[bitcoin-dev] Time to worry about 80-bit collision attacks or not?
aj at erisian.com.au
Fri Jan 8 15:33:29 UTC 2016
On Fri, Jan 08, 2016 at 07:38:50AM -0500, Gavin Andresen via bitcoin-dev wrote:
> Lets see if I've followed the specifics of the collision attack correctly,
> Ethan (or somebody) please let me know if I'm missing something:
> So attacker is in the middle of establishing a payment channel with
> somebody. Victim gives their public key, attacker creates the innocent
> fund-locking script '2 V A 2 CHECKMULTISIG' (V is victim's public key, A
> is attacker's) but doesn't give it to the victim yet.

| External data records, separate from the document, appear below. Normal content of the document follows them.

(* ===== verification/KnobDelta.v ===== *)
(** * Compile knobs and their repair deltas

    [gbf-policy/src/compile.rs]: the knob record of a compilation with its
    bounds, locks, overrides and provenance, the deltas by which a planning
    stage proposes to change it, and the checks that decide whether a delta is
    admissible.  The functions that apply a delta are those of
    [gbf-codegen/src/refinement_loop.rs].

    Identifiers, budgets and hashes are [Z]; paths and ids over strings are strings.  A
    [BTreeSet] is a [gset], except the values of [ForceRecompute], which the
    purity check walks in order and which are therefore a list. *)

From S2P Require Import Prelude KnobLattice.

(** ** Knob identifiers *)

Inductive CompileKnobId :=
| K_Placement | K_Observation | K_Range | K_Storage | K_Sram | K_RomWindow | K_Overlay | K_Schedule
| K_PlacementProfile | K_ObservationTraceDemotion | K_ObservationProbeSelection
| K_RangeReductionCeiling | K_StorageRecomputePromotion | K_StorageMaterializationOverrides
| K_SramPageAggression | K_SramSpillPolicy | K_RomKernelResidencyBias
| K_RomKernelDuplicationBias | K_RomKernelResidencyOverrides | K_OverlayPromotion
| K_ScheduleTileSearch | K_ScheduleSliceCoarsening | K_ScheduleResourcePressure
| K_StageIterationCeilings.
#[export] Instance CompileKnobId_eq_dec : EqDecision CompileKnobId.
Proof. solve_decision. Defined.
#[export] Program Instance CompileKnobId_finite : Finite CompileKnobId := {|
  enum := [K_Placement; K_Observation; K_Range; K_Storage; K_Sram; K_RomWindow; K_Overlay;
           K_Schedule; K_PlacementProfile; K_ObservationTraceDemotion;
           K_ObservationProbeSelection; K_RangeReductionCeiling; K_StorageRecomputePromotion;
           K_StorageMaterializationOverrides; K_SramPageAggression; K_SramSpillPolicy;
           K_RomKernelResidencyBias; K_RomKernelDuplicationBias;
           K_RomKernelResidencyOverrides; K_OverlayPromotion; K_ScheduleTileSearch;
           K_ScheduleSliceCoarsening; K_ScheduleResourcePressure; K_StageIterationCeilings] |}.
Next Obligation. by vm_compute; repeat constructor; set_solver. Qed.
Next Obligation. intros []; set_solver. Qed.

Definition top_level (k : CompileKnobId) : CompileKnobId :=
  match k with
  | K_Placement | K_PlacementProfile => K_Placement
  | K_Observation | K_ObservationTraceDemotion | K_ObservationProbeSelection => K_Observation
  | K_Range | K_RangeReductionCeiling => K_Range
  | K_Storage | K_StorageRecomputePromotion | K_StorageMaterializationOverrides => K_Storage
  | K_Sram | K_SramPageAggression | K_SramSpillPolicy => K_Sram
  | K_RomWindow | K_RomKernelResidencyBias | K_RomKernelDuplicationBias
  | K_RomKernelResidencyOverrides => K_RomWindow
  | K_Overlay | K_OverlayPromotion => K_Overlay
  | K_Schedule | K_ScheduleTileSearch | K_ScheduleSliceCoarsening
  | K_ScheduleResourcePressure | K_StageIterationCeilings => K_Schedule
  end.

(** ** Provenance *)

Inductive ConstraintOperation :=
| SeedDefault | TightenBound | ApplyPreference | ApplyHardConstraint | ApplyOverride
| ApplyCalibration
| AppliedRepairProposal (id : string)
| AuthorizedRelaxation (reason : RepairReason).

Record EvidenceRef := { ev_kind : string; ev_reference : string; ev_hash : option Z }.

Record ConstraintProvenance := {
  cp_source : PolicySource;
  cp_operation : ConstraintOperation;
  cp_evidence : list EvidenceRef;
}.

Record CompileKnobPath := {
  kp_knob : CompileKnobId;
  kp_selector : option string;
  kp_field : option string;
}.

Record CompileKnobProvenanceEntry := {
  pe_path : CompileKnobPath;
  pe_chain : list ConstraintProvenance;
}.

(** ** Selectors *)

Inductive KernelSelector :=
| KernelSpec (id : string)
| LayerExpert (layer expert : Z)
| KS_Section (id : Z).
#[export] Instance KernelSelector_eq_dec : EqDecision KernelSelector.
Proof. solve_decision. Defined.
#[export] Program Instance KernelSelector_countable : Countable KernelSelector :=
  inj_countable'
    (fun s => match s with KernelSpec i => inl i | LayerExpert l e => inr (inl (l, e))
                         | KS_Section i => inr (inr i) end)
    (fun c => match c with inl i => KernelSpec i | inr (inl (l, e)) => LayerExpert l e
                         | inr (inr i) => KS_Section i end) _.
Next Obligation. by intros []. Qed.

Inductive ValueSelector := VS_Value (id : Z) | VS_AliasClass (id : Z).
#[export] Instance ValueSelector_eq_dec : EqDecision ValueSelector.
Proof. solve_decision. Defined.
#[export] Program Instance ValueSelector_countable : Countable ValueSelector :=
  inj_countable'
    (fun s => match s with VS_Value i => inl i | VS_AliasClass i => inr i end)
    (fun c => match c with inl i => VS_Value i | inr i => VS_AliasClass i end) _.
Next Obligation. by intros []. Qed.

Inductive ReductionSelector := RS_Site (id : string) | RS_Layer (id : Z).
#[export] Instance ReductionSelector_eq_dec : EqDecision ReductionSelector.
Proof. solve_decision. Defined.
#[export] Program Instance ReductionSelector_countable : Countable ReductionSelector :=
  inj_countable'
    (fun s => match s with RS_Site i => inl i | RS_Layer i => inr i end)
    (fun c => match c with inl i => RS_Site i | inr i => RS_Layer i end) _.
Next Obligation. by intros []. Qed.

Using Ethan Heilman's procedure, the attacker can create two scripts:
2 V __A1__ 2 CHECKMULTISIG
2 V __A2__ 2 CHECKMULTISIG
and find values A1 and A2 which hash the scripts to the same result
with under 3*2**80 work. I think you can do that by setting the next
private key as the result of RIPEMD(SHA256(script with pubkey)), so you
could still spend either. But it doesn't change the script, so it's not
*that* helpful -- you've just got two different keys you can use.
Ah, but you can make the form of the script be a function of your key, so:
if privkey % 2 == 0:
script = "2 V %s 2 CHECKMULTISIG" % (pubkey)
script = "%s CHECKSIG" % (pubkey)
hash = ripemd160(sha256(script))
nextprivkey = hash
Then you have a 50% chance of your cycle giving you a matching hash for
one script with A1 and the other script with A2, and you can find the
cycle with under 3*2**80 work. Doing five attempts should give you ~96%
chance of hitting a usable pair, and should take under 15*2**80 work ~=
2**84 work, with trivial memory use.
Trying that in python with a vastly weakened hash function (namely,
the first five bytes of ripemd160(sha256()), with 40 bits of security
and 3*2**20 work) works as expected -- I got a "useful" collision on my
second try in about 7 seconds, seeding with "grumpycat3" ("grumpycat2"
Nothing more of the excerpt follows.